Un altro passo importante lungo la rotta balcanica l’hanno fatto. Un altro paese è stato attraversato da sud a nord nel lungo cammino verso l’Europa. Alle spalle si sono lasciati la Macedonia, che dopo averli chiusi in gabbia sigillando la sua frontiera con la Grecia, sabato notte ha finalmente fatto marcia indietro permettendogli di arrivare in Serbia, nuova tappa di questo assurdo reality della disperazione.
Del resto non li ferma nessuno. E loro arrivano a migliaia: le autorità di Belgrado hanno contato 23 mila rifugiati nelle ultime due settimane. 7 mila solo nella notte tra sabato e domenica scorsi, quando Skopje ha finalmente riaperto il confine. Arrivano in treno, in autobus (il governo macedone ne ha messi 70 a disposizione) e in taxi. Chi può noleggia una macchina, la carica all’inverosimile di donne, vecchi e bambini e corre verso la nuova frontiera: l’obiettivo adesso è l’Ungheria, la porta dell’Europa, ma è quello più difficile.
In vista della nuova ondata di profughi Budapest sta infatti accelerando la costruzione del muro di 175 chilometri lungo il confine serbo e nei giorni scorsi ha ordinato il trasferimento a sud di alcune migliaia di agenti di polizia. I rifugiati si troveranno così di fronte un muro fatto di acciaio, filo spinato e perfino lamette insieme a un esercito di poliziotti in tenuta antisommossa. Il Paese è «sotto un attacco organizzato», ha detto nei giorni scorsi Janos Lazar, vicepremier del governo di Viktor Orbàn. E, come se non bastasse, per far capire ancora meglio che aria tira per questi disperati in fuga da guerra e dai tagliagole dell’Is ha aggiunto che gli agenti sono stati addestrati per fronteggiare «migranti sempre più aggressivi che arrivano con richieste sempre più decise».

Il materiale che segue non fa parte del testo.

(** C4. When the Content Requester fails for a topic, in any of its ways,
    the record is the fallback built from the topic alone: the title is
    "Understanding {topic}: A Comprehensive Guide", the summary title is the
    first 30 characters of the topic and the reading time is 10. *)
Theorem fallback_on_failure (W : world) (self : ArticleGenerator)
    (topic : pystr) (tags : list pystr) (e : exn) :
  try_generate W self topic tags = Raise e ->
  let record := generate_article_content W self topic tags in
  record = fallback topic /\
  py_getitem record (lit "title")
    = Ok (PyStr (lit "Understanding " ++ topic
                 ++ lit ": A Comprehensive Guide")) /\
  py_getitem record (lit "summary_title") = Ok (PyStr (firstn 30 topic)) /\
  py_getitem record (lit "reading_time") = Ok (PyInt 10).
Proof.
  intros H. cbv zeta. unfold generate_article_content. rewrite H.
  repeat split; reflexivity.
Qed.

Lemma fallback_on_failure_witness :
  let W := world_replying (Raise (RuntimeError (lit "timeout"))) in
  let topic := lit "A topic whose name is longer than thirty characters" in
  generate_article_content W sample_self topic [] = fallback topic /\
  py_getitem (generate_article_content W sample_self topic []) (lit "title")
    = Ok (PyStr (lit "Understanding A topic whose name is longer than thirty characters: A Comprehensive Guide")) /\
  py_getitem (generate_article_content W sample_self topic [])
      (lit "summary_title")
    = Ok (PyStr (lit "A topic whose name is longer t")) /\
  py_getitem (generate_article_content W sample_self topic [])
      (lit "reading_time") = Ok (PyInt 10).
Proof.
  exact (fallback_on_failure
           (world_replying (Raise (RuntimeError (lit "timeout"))))
           sample_self
           (lit "A topic whose name is longer than thirty characters") []
           (RuntimeError (lit "timeout")) eq_refl).
Defined.
Lemma cats_ok_category_widgets w s : cats_ok s -> cats_ok (category_widgets w s).
Proof.
  unfold cats_ok, category_widgets. intros (H1 & H2 & H3).
  assert (Hsel : offered (get_default (cat_filter s) (active_cats s)))
    by (destruct (cat_filter s) as [c|]; cbn; auto).
  repeat match goal with
         | |- context [if ?b then _ else _] => destruct b
         end; cbn; (repeat split; auto; intros cats [= <-]; assumption).
Qed.

Lemma cats_ok_search_trigger w s : cats_ok s -> cats_ok (search_trigger w s).
Proof. unfold search_trigger. destruct (find_button w); auto. Qed.

Lemma cats_ok_render w acts_raw s :
  cats_ok s -> cats_ok (fst (render float_of_str w acts_raw s)).
Proof.
  intros H. unfold render.
  repeat match goal with
         | |- context [match ?x with _ => _ end] => destruct x
         end; exact H.
Qed.

Lemma cats_ok_script w s : cats_ok s -> cats_ok (fst (script float_of_str w s)).
Proof.
  intros H. apply cats_ok_apply_pending in H.
  unfold script. destruct (negb (city_selected w)); [exact H|].
  apply (cats_ok_category_widgets w), (cats_ok_search_trigger w) in H.
  revert H. generalize (search_trigger w (category_widgets w (apply_pending s))).
  intros s1 H.
  destruct (negb (have_results s1)); [exact H|].
  destruct (api_result w) as [acts_raw|]; [|exact H].
  destruct (weather_verdict (weather_rows w)) as [[rain_flag avg_temp]|]; [|exact H].
  destruct (use_preset s1); [|now apply cats_ok_render].
  destruct H as (H1 & H2 & H3). unfold cats_ok; cbn. repeat split; auto.
  intros cats [= <-]. apply preset_categories_offered.
Qed.

Lemma script_keeps_well_formed w s :
  1 <= page s -> cats_ok s -> well_formed (script float_of_str w s).
Proof.
  intros Hp Hc. pose proof (cats_ok_script w s Hc) as Hc'.
  destruct (script float_of_str w s) as [s' o] eqn:E.
  pose proof (script_page float_of_str w s s' o E) as P. cbn in Hc'.
  destruct Hc' as (H1 & H2 & H3). unfold well_formed.
  destruct (city_selected w && find_button w); destruct o; cbn in P;
    repeat split; auto; lia.
Qed.

Lemma interaction_keeps_well_formed w s :
  1 <= page s -> cats_ok s -> well_formed (interaction float_of_str w s).
Proof.
  intros Hp Hc. unfold interaction.
  pose proof (script_keeps_well_formed w s Hp Hc) as H.
  destruct (script float_of_str w s) as [s1 o].
  destruct o; try exact H.
  destruct H as (H1 & _ & H2 & H3 & H4).
  apply script_keeps_well_formed; [exact H1 | repeat split; assumption].
Qed.

(** X16: whatever the user does, starting from a new session, the page
    number stays at least 1 and, on a rendered page, at most the number of
    pages; and every stored selection consists of offered categories, so
    the keyword lookup cannot fail. *)
Theorem reachable_well_formed (c : session * outcome) :
  reachable float_of_str c ->
  well_formed c /\ kw_list (active_cats (fst c)) <> None.
Proof.
  intros H.
  assert (W : well_formed c).
  { induction H as [|c c' _ IH Hstep].
    - unfold well_formed, new_session; cbn.
      repeat split; try lia; try constructor; discriminate.
    - destruct Hstep as [w s o|cats w s o Hcats|w s items pages Hd|w s items pages Hd];
        destruct IH as (H1 & H2 & H3 & H4 & H5);
        apply interaction_keeps_well_formed; cbn; try assumption.
      + repeat split; auto.
      + repeat split; auto. intros c [= <-]. assumption.
      + unfold prev_disabled in Hd. apply Z.eqb_neq in Hd. lia.
      + repeat split; auto.
      + lia.
      + repeat split; auto. }
  split; [exact W|].
  destruct c as [s o]. destruct W as (_ & _ & Hc & _). cbn.
  destruct (kw_list_offered (active_cats s) Hc) as (kws & -> & _).
  discriminate.
Qed.

Lemma script_applies_pending w s c s2 o :
  cat_filter_new s = Some c -> use_preset s = false ->
  city_selected w = true -> preset_button w = false ->
  script float_of_str w s = (s2, o) ->
  active_cats s2 = c /\ cat_filter s2 = Some c /\
  use_preset s2 = false /\ cat_filter_new s2 = None.
Proof.
  intros Hn Hu Hc Hp. unfold script. rewrite Hc. cbn [negb].
  set (s0 := search_trigger w (category_widgets w (apply_pending s))).
  assert (Q : active_cats s0 = c /\ cat_filter s0 = Some c /\
              use_preset s0 = false /\ cat_filter_new s0 = None).
  { unfold s0, search_trigger, category_widgets, apply_pending.
    rewrite Hn, Hp. cbn. rewrite Hu. cbn.
    destruct (find_button w); cbn; auto. }
  clearbody s0. destruct Q as (Q1 & Q2 & Q3 & Q4).
  destruct (negb (have_results s0)); [intros H; injection H as <- <-; auto|].
  destruct (api_result w) as [acts_raw|]; [|intros H; injection H as <- <-; auto].
  destruct (weather_verdict (weather_rows w)) as [[rain_flag avg_temp]|];
    [|intros H; injection H as <- <-; auto].
  rewrite Q3. intros H.
  pose proof (render_spec float_of_str w acts_raw s0 s2 o H) as R.
  destruct o; try (subst s2; auto; fail).
  destruct R as (acts & _ & _ & _ & _ & _ & ->). cbn. auto.
Qed.
(** * Live PA Audio Analyzer V3.0: analysis and diagnostic engine

    A shallow embedding of the decision logic of [pa_analyzer_v3_final.py]:
    instrumentation parsing ([InstrumentSeparator._parse_lineup]), the history
    store ([AudioDatabase]), session matching ([ComparisonAnalyzer]), the
    frequency-band summary and dynamics of [V2Analyzer], and the per-stem
    diagnosis of [InstrumentAnalyzer].

    Conventions of the embedding.
    - A Python [str] is the list of its Unicode code points ([pystr]); the
      literals of the source are written as UTF-8 string literals and decoded
      with [u].
    - A Python [float] that is only compared and added is a rational ([Q]);
      the dynamics, which need [log10], are stated over the real numbers.
      NaN and the infinities are outside the model.
    - A Python [dict] is an association list in insertion order.
    - The numeric kernels of numpy, scipy and librosa (STFT, filters, onset
      detection) are not part of the program text and appear as inputs. *)

From Stdlib Require Import List String Ascii Bool Arith NArith ZArith QArith.
From Stdlib Require Import Qabs Lia Lqa Lra Permutation Sorted DecimalString.
From Stdlib Require Import Reals.
Import ListNotations.

Set Implicit Arguments.
Open Scope string_scope.
Open Scope list_scope.

(* ================================================================== *)
(** * Part I. Definitions                                               *)
(* ================================================================== *)

(** ** Python strings *)

Module PyStr.

Definition pystr := list N.

(** Bytes of a literal. *)
Fixpoint bytes_of (s : string) : list N :=
  match s with
  | EmptyString => []
  | String c s' => N_of_ascii c :: bytes_of s'
  end.

(** UTF-8 decoding: [pending] continuation bytes are still expected and
    [acc] holds the bits read so far. *)
Fixpoint utf8_go (pending : nat) (acc : N) (bs : list N) : list N :=
  match bs with
  | [] => []
  | b :: bs' =>
    match pending with
    | O =>
        if (b <? 128)%N then b :: utf8_go 0 0%N bs'
        else if (b <? 224)%N then utf8_go 1 (b - 192)%N bs'
        else if (b <? 240)%N then utf8_go 2 (b - 224)%N bs'
        else utf8_go 3 (b - 240)%N bs'
    | S O => (acc * 64 + (b - 128))%N :: utf8_go 0 0%N bs'
    | S k => utf8_go k (acc * 64 + (b - 128))%N bs'
    end
  end.

Definition u (s : string) : pystr := utf8_go 0 0%N (bytes_of s).

Definition eqb (a b : pystr) : bool :=
  if list_eq_dec N.eq_dec a b then true else false.

(** [a.startswith(p)] *)
Fixpoint startswith (p a : pystr) : bool :=
  match p, a with
  | [], _ => true
  | _ :: _, [] => false
  | x :: p', y :: a' => (x =? y)%N && startswith p' a'
  end.

(** [needle in hay] *)
Fixpoint contains (needle hay : pystr) : bool :=
  startswith needle hay ||
  match hay with
  | [] => false
  | _ :: hay' => contains needle hay'
  end.

(** [s.replace(old, new)] for a non-empty [old]: leftmost non-overlapping
    occurrences; [skip] counts the code points of a match still to drop. *)
Fixpoint replace_from (old new : pystr) (skip : nat) (s : pystr) : pystr :=
  match s with
  | [] => []
  | c :: s' =>
    match skip with
    | S k => replace_from old new k s'
    | O =>
        if startswith old s
        then new ++ replace_from old new (List.length old - 1) s'
        else c :: replace_from old new 0 s'
    end
  end.

Definition replace (old new s : pystr) : pystr := replace_from old new 0 s.

(** [s.split(sep)] for a one-character separator: never returns []. *)
Fixpoint split (sep : N) (s : pystr) : list pystr :=
  match s with
  | [] => [[]]
  | c :: s' =>
    if (c =? sep)%N then [] :: split sep s'
    else match split sep s' with
         | [] => [[c]]
         | w :: ws => (c :: w) :: ws
         end
  end.

(** [str.isspace] on one code point. *)
Definition isspace (c : N) : bool :=
  ((9 <=? c) && (c <=? 13) || (28 <=? c) && (c <=? 32) ||
   (c =? 133) || (c =? 160) || (c =? 5760) ||
   (8192 <=? c) && (c <=? 8202) || (c =? 8232) || (c =? 8233) ||
   (c =? 8239) || (c =? 8287) || (c =? 12288))%N.

Fixpoint lstrip (s : pystr) : pystr :=
  match s with
  | [] => []
  | c :: s' => if isspace c then lstrip s' else s
  end.

Definition strip (s : pystr) : pystr := rev (lstrip (rev (lstrip s))).

(** [s.lower()]: the ASCII letters; kana, CJK and digits have no case.
    Cased letters outside ASCII are outside the model. *)
Definition lower_char (c : N) : N :=
  if ((65 <=? c) && (c <=? 90))%N then (c + 32)%N else c.

Definition lower (s : pystr) : pystr := map lower_char s.

(** The empty string. *)
Definition blank : pystr := [].

(** [x in l] for a list of strings. *)
Definition mem (x : pystr) (l : list pystr) : bool := existsb (eqb x) l.

End PyStr.

(** ** InstrumentSeparator *)

Module InstrumentSeparator.
Import PyStr.

(** The alias table of [_parse_lineup], in the order it is written. *)
Definition mapping : list (pystr * pystr) :=
  [ (u "ボーカル", u "vocal");
    (u "ヴォーカル", u "vocal");
    (u "vo", u "vocal");
    (u "キック", u "kick");
    (u "バスドラ", u "kick");
    (u "bd", u "kick");
    (u "スネア", u "snare");
    (u "sn", u "snare");
    (u "sd", u "snare");
    (u "ハイハット", u "hihat");
    (u "ハット", u "hihat");
    (u "hh", u "hihat");
    (u "タム", u "tom");
    (u "ベース", u "bass");
    (u "ベ", u "bass");
    (u "ba", u "bass");
    (u "エレキギター", u "e_guitar");
    (u "ギター", u "e_guitar");
    (u "エレキ", u "e_guitar");
    (u "eg", u "e_guitar");
    (u "gt", u "e_guitar");
    (u "アコギ", u "a_guitar");
    (u "アコースティックギター", u "a_guitar");
    (u "ag", u "a_guitar");
    (u "キーボード", u "keyboard");
    (u "キーボ", u "keyboard");
    (u "kb", u "keyboard");
    (u "key", u "keyboard");
    (u "シンセ", u "synth");
    (u "シンセサイザー", u "synth");
    (u "syn", u "synth") ].

(** The condition of the inner loop:
    [jp_name.lower() in item or eng_name in item]. *)
Definition alias_matches (item : pystr) (entry : pystr * pystr) : bool :=
  contains (lower (fst entry)) item || contains (snd entry) item.

(** The inner [for ... in mapping.items()] with its [break]: the tag of the
    first entry that matches. *)
Definition first_match (table : list (pystr * pystr)) (item : pystr)
  : option pystr :=
  option_map snd (find (alias_matches item) table).

(** One iteration of the outer loop on the accumulated [instruments]. *)
Definition parse_item (table : list (pystr * pystr))
  (instruments : list pystr) (raw : pystr) : list pystr :=
  let item := lower (strip raw) in
  match item with
  | [] => instruments
  | _ =>
    match first_match table item with
    | Some eng_name =>
        if mem eng_name instruments then instruments
        else instruments ++ [eng_name]
    | None => instruments
    end
  end.

Definition split_items (text : pystr) : list pystr :=
  split 44%N (replace (u "、") (u ",") (replace [10%N] (u ",") text)).

Definition parse_with (table : list (pystr * pystr)) (text : pystr)
  : list pystr :=
  fold_left (parse_item table) (split_items text) [].

Definition _parse_lineup (text : pystr) : list pystr := parse_with mapping text.

(** The closed tag vocabulary: the values of the alias table. *)
Definition canonical_tags : list pystr :=
  [ u "vocal"; u "kick"; u "snare"; u "hihat"; u "tom"; u "bass";
    u "e_guitar"; u "a_guitar"; u "keyboard"; u "synth" ].

End InstrumentSeparator.

(** ** Stable sort

    [list.sort] is stable, also with [reverse=True]: elements with equal keys
    keep their order.  [before x y] reads "[x] does not sort after [y]"; an
    element is placed in front of the first element it does not sort after. *)

Module PySort.

Section Sort.
Variable A : Type.
Variable before : A -> A -> bool.

Fixpoint insert (x : A) (l : list A) : list A :=
  match l with
  | [] => [x]
  | y :: l' => if before x y then x :: y :: l' else y :: insert x l'
  end.

Definition sort (l : list A) : list A := fold_right insert [] l.

End Sort.

End PySort.

(** ** AudioDatabase *)

Module AudioDatabase.
Import PyStr.

(** The [metadata] dict built by [main]; a key read with [.get] may be
    absent. *)
Record Metadata := mkMetadata {
  analysis_name : option pystr;
  venue : option pystr;
  venue_capacity : option Z;
  stage_volume : option pystr;
  mixer : option pystr;
  pa_system : option pystr;
  band_lineup : option pystr;
  notes : option pystr
}.

(** The scalar results and the band list that [V2Analyzer.analyze] leaves in
    [self.results] (the arrays kept for plotting are not listed). *)
Record V2Results := mkV2Results {
  r_stereo_width : Q;
  r_correlation : Q;
  r_peak_db : Q;
  r_rms_db : Q;
  r_crest_factor : Q;
  r_dynamic_range : Q;
  r_band_energies : list Q;
  r_avg_onset : Q;
  r_max_onset : Q;
  r_onset_density : Q;
  r_very_low_rms : Q;
  r_sub_bass_ratio : Q
}.
(** * pixelplotter: the calibration and coordinate-transform engine

    A shallow embedding of [ChartDigitizer] (src/pixelplotter.py): the view
    transform (zoom and pan), the linear axis calibration, the click state
    machine and the table of selected points, with the properties the
    specification states about them.

    Numbers.  Python [int] is [Z].  A Python [float] that the program computes
    from event coordinates and the constants 1.0, 1.1 and 0.9 is an exact
    rational ([Qc], canonical rationals, with Leibniz equality): binary64
    rounding, overflow and underflow are not modelled.  A float read from one
    of the four axis entries may also be an infinity or a NaN, since Python's
    [float()] accepts the texts "inf" and "nan"; the type [float] below has
    them, with the IEEE 754 rules for arithmetic on them.

    Widgets.  The canvas and the status labels are write-only for the program
    and are left out, and with them [draw_image], [update_status] and
    [on_mouse_move], which only write to them.  An axis entry is represented by the outcome of
    [float(entry.get())].  The Treeview is an ordered list of items, each
    with its item id and its five values; a calibrated cell is [None] for the
    empty text and [Some v] for the text rendered from the float [v] (the
    six-digit rendering itself is not modelled). *)

From Stdlib Require Import ZArith QArith Qcanon Qround List String DecimalString Bool Lia.
Import ListNotations.
Lemma forward_and_log_run self method start body rq w :
  let up := upstream_request self method body in
  let d := datetime_now env (2 + clock w) in
  forward_and_log env cfg self method start body rq w
  = match client_request env (length (calls w)) up with
    | Raise e =>
        (Raise e,
         {| rfile := rfile w; wire := wire w; fs := fs w;
            calls := calls w ++ [(up, Raise e)]; stdout := stdout w;
            clock := clock w |})
    | Ok response =>
        let dur := Z.quot (time_time env (clock w) - start) 1000 in
        let entry := log_entry_of cfg self (datetime_now env (1 + clock w)) rq
                       (parse_response response) dur
                       (Response.status_code response) in
        let line := summary_line (datetime_now env (3 + clock w)) method self
                      (Response.status_code response) dur
                      (parse_response response) in
        let logged := <[log_file_of cfg d :=
                          default [] (fs w !! log_file_of cfg d)
                            ++ json_dumps entry ++ [10%N]]> (fs w) in
        match append_fault env (log_file_of cfg d) with
        | Some e =>
            (Raise e,
             {| rfile := rfile w; wire := wire w; fs := fs w;
                calls := calls w ++ [(up, Ok response)]; stdout := stdout w;
                clock := 3 + clock w |})
        | None =>
            match stdout_error (stdout_errors env) line with
            | Some e =>
                (Raise e,
                 {| rfile := rfile w; wire := wire w; fs := logged;
                    calls := calls w ++ [(up, Ok response)];
                    stdout := stdout w; clock := 4 + clock w |})
            | None =>
                match header_failure (relayed_headers (Response.headers response)) with
                | Some e =>
                    (Raise e,
                     {| rfile := rfile w;
                        wire := wire w
                          ++ [SendResponse (Response.status_code response)]
                          ++ map (fun kv => SendHeader kv.1 kv.2)
                               (headers_sent
                                  (relayed_headers (Response.headers response)));
                        fs := logged;
                        calls := calls w ++ [(up, Ok response)];
                        stdout := stdout w ++ [line]; clock := 4 + clock w |})
                | None =>
                    (Ok tt,
                     {| rfile := rfile w;
                        wire := wire w
                          ++ relay_events (Response.status_code response)
                               (Response.headers response)
                               (Response.content response);
                        fs := logged;
                        calls := calls w ++ [(up, Ok response)];
                        stdout := stdout w ++ [line]; clock := 4 + clock w |})
                end
            end
        end
    end.
Proof.
  intros up d. unfold forward_and_log, mbind, M_bind. cbn.
  fold up. destruct (client_request env (length (calls w)) up) as [response|e];
    [|reflexivity].
  cbn. unfold log_request, get_log_file, file_append, mbind, M_bind. cbn.
  change (datetime_now env (S (S (clock w)))) with d.
  destruct (append_fault env (log_file_of cfg d)) as [e|]; [reflexivity|].
  cbn. unfold print at 1. cbn.
  destruct (stdout_error _) as [e|]; [reflexivity|].
  cbn. rewrite send_headers_run. cbn.
  destruct (header_failure _) as [e|] eqn:Hh.
  - cbn. rewrite <- !app_assoc. reflexivity.
  - rewrite (header_failure_none _ Hh).
    rewrite (send_header_run _ _ _ (content_length_sendable _)).
    unfold end_headers, wfile_write, emit, modify. cbn.
    unfold relay_events. rewrite <- !app_assoc. reflexivity.
Qed.
(** C10.  [RecvAll] returns on every stream that ends.  When the stream ends
    normally it returns all the events, in the order received, and no error;
    when the stream breaks with another error it returns the events received
    before the break together with that error.  [Execute] on a Running runner
    whose call opened a stream returns just that, and leaves the runner as it
    was. *)
Theorem RecvAll_events_and_error :
  forall s : ExecuteStream,
    (ending s = io_EOF -> RecvAll s = Ok (incoming s, None))
    /\ (ending s <> io_EOF -> RecvAll s = Ok (incoming s, Some (ending s)))
    /\ (forall r : Runner.t,
          Runner.state r = StateRunning -> is_Some (Runner.client r) ->
          Execute r (inr s) = (RecvAll s, r)).
Proof.
  intros s. unfold RecvAll.
  rewrite RecvAll_loop_spec by lia. simpl. split; [|split].
  - intros He. destruct (decide (ending s = io_EOF)); [reflexivity | contradiction].
  - intros Hne. destruct (decide (ending s = io_EOF)); [contradiction | reflexivity].
  - intros r Hs Hc. unfold Execute. cbv zeta.
    rewrite (bool_decide_eq_true_2 _ Hs), (bool_decide_eq_true_2 _ Hc). simpl.
    unfold RecvAll. rewrite RecvAll_loop_spec by lia. reflexivity.
Qed.

Lemma RecvAll_events_and_error_witness :
  RecvAll {| incoming := [TaskEvent.mk "t1" "progress" "p"; TaskEvent.mk "t1" "result" "done"];
             ending := io_EOF |}
  = Ok ([TaskEvent.mk "t1" "progress" "p"; TaskEvent.mk "t1" "result" "done"], None)
  /\ RecvAll {| incoming := [TaskEvent.mk "t1" "progress" "p"];
                ending := errorString "rpc error: code = Unavailable" |}
     = Ok ([TaskEvent.mk "t1" "progress" "p"],
           Some (errorString "rpc error: code = Unavailable")).
Proof.
  split.
  - apply (proj1 (RecvAll_events_and_error
                    {| incoming := [TaskEvent.mk "t1" "progress" "p";
                                    TaskEvent.mk "t1" "result" "done"];
                       ending := io_EOF |})).
    reflexivity.
  - apply (proj1 (proj2 (RecvAll_events_and_error
                           {| incoming := [TaskEvent.mk "t1" "progress" "p"];
                              ending := errorString "rpc error: code = Unavailable" |}))).
    discriminate.
Defined.

(** ** Decoding into a message that already holds values *)

Lemma marshalTaskEvent_fields m :
  marshalTaskEvent m
  = appendString [] 1 (TaskEvent.TaskId m)
    ++ appendString [] 2 (TaskEvent.Type_ m) ++ appendString [] 3 (TaskEvent.Payload m).
Proof.
  unfold marshalTaskEvent. cbv zeta.
  rewrite (appendString_app _ 3), (appendString_app _ 2), <- app_assoc. reflexivity.
Qed.

Lemma marshalHealthResponse_fields m :
  marshalHealthResponse m
  = appendString [] 1 (HealthResponse.Status m) ++ appendString [] 2 (HealthResponse.AgentName m).
Proof.
  unfold marshalHealthResponse. cbv zeta. rewrite (appendString_app _ 2). reflexivity.
Qed.

Lemma marshalTaskRequest_fields range m :
  marshalTaskRequest range m
  = appendString [] 1 (TaskRequest.TaskId m)
    ++ appendString [] 2 (TaskRequest.Skill m)
    ++ appendString [] 3 (TaskRequest.Input m) ++ foldl appendEntry [] range.
Proof.
  unfold marshalTaskRequest. cbv zeta. rewrite foldl_appendEntry.
  rewrite (appendString_app _ 3), (appendString_app _ 2), <- !app_assoc. reflexivity.
Qed.

Lemma unmarshalTaskEvent_appendString num s rest m :
  valid_number num -> fits s ->
  unmarshalTaskEvent (appendString [] num s ++ rest) m
  = if String.eqb s "" then unmarshalTaskEvent rest m
    else let! m' := TaskEvent_field num (list_byte_of_string s) m in
         unmarshalTaskEvent rest m'.
Proof.
  intros Hn Hs. unfold unmarshalTaskEvent. rewrite unmarshalTaskEvent_loop_eq.
  rewrite decode_fields_appendString by (auto; lia).
  destruct (String.eqb s ""); [symmetry; apply unmarshalTaskEvent_loop_eq|].
  destruct (TaskEvent_field num (list_byte_of_string s) m); simpl; try reflexivity.
  symmetry. apply unmarshalTaskEvent_loop_eq.
Qed.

«Europa svegliati!», titolava l’altro giorno un suo editoriale il francese Le Monde ricordando come quella dell’immigrazione sia una crisi che si dipana alle nostre frontiere da più di due anni .«Sotto i nostri occhi ma senza che abbiamo voluto vedere che si aggravava di mese in mese». Chi non fa più finta di non vedere (almeno per ora), e (sempre per ora) sembra muoversi in controcorrente rispetto alle isteria xenofobe di altri Paesi, è propria la Serbia. Anziché chiudersi Belgrado ha aperto le sue porte alle migliaia e migliaia di disperati che in queste ore stanno entrando nel Paese allestendo quattro nuovi centri di accoglienza (due a Presevo e Mirotovac, a sud e due a Kanijia e Subotic, a nord vicino al confine con l’Ungheria). Un altro centro verrà invece aperto nei prossimi giorni nella capitale, lungo l’autostrada per l’aeroporto. Come in Macedonia anche qui a tutti i rifugiati verrà concesso un permesso di soggiorno di 72 ore, rinnovabile, per lasciare il Paese. Nel frattempo sempre nella capitale sono stati aperti dieci punti di assistenza igienica dove i profughi possono trovare toilette e docce per lavarsi, insieme a una centro informazione fornito di rete WiFi dove i profughi possono richiedere notizie su come presentare domanda di asilo e ricevere assistenza legale e psicologica. «La nostra risposta alla crisi migratoria non sono i manganelli o gli ordigni assordanti, né l’erezione di muri», ha commentato il viceministro del lavoro e degli affari sociali Nenad Ivanisevic annunciando per i prossimi giorni un nuovo piano del governo per i migranti. Ivanisevic ha ripetuto un concetto espresso nei giorni scorsi dal premier serbo Aleksandar Vucic, anche lui critico nei confronti di Budapest per la scelta di costruire il muro.
Scelte, quelle serbe, che hanno permesso a Belgrado di incassare i ringraziamenti dell’Unione europea per il modo in cui affronta la crisi migranti, oltre alla promessa di nuovi aiuti economici.
Ieri la questione profughi è stata affrontata anche da un vertice a tre che si è tenuto a Skopje tra i ministri degli esteri di Macedonia, Albania e Bulgaria, che hanno chiesto all’Unione europea una risposta rapida a quanto sta accadendo lungo la rotta balcanica.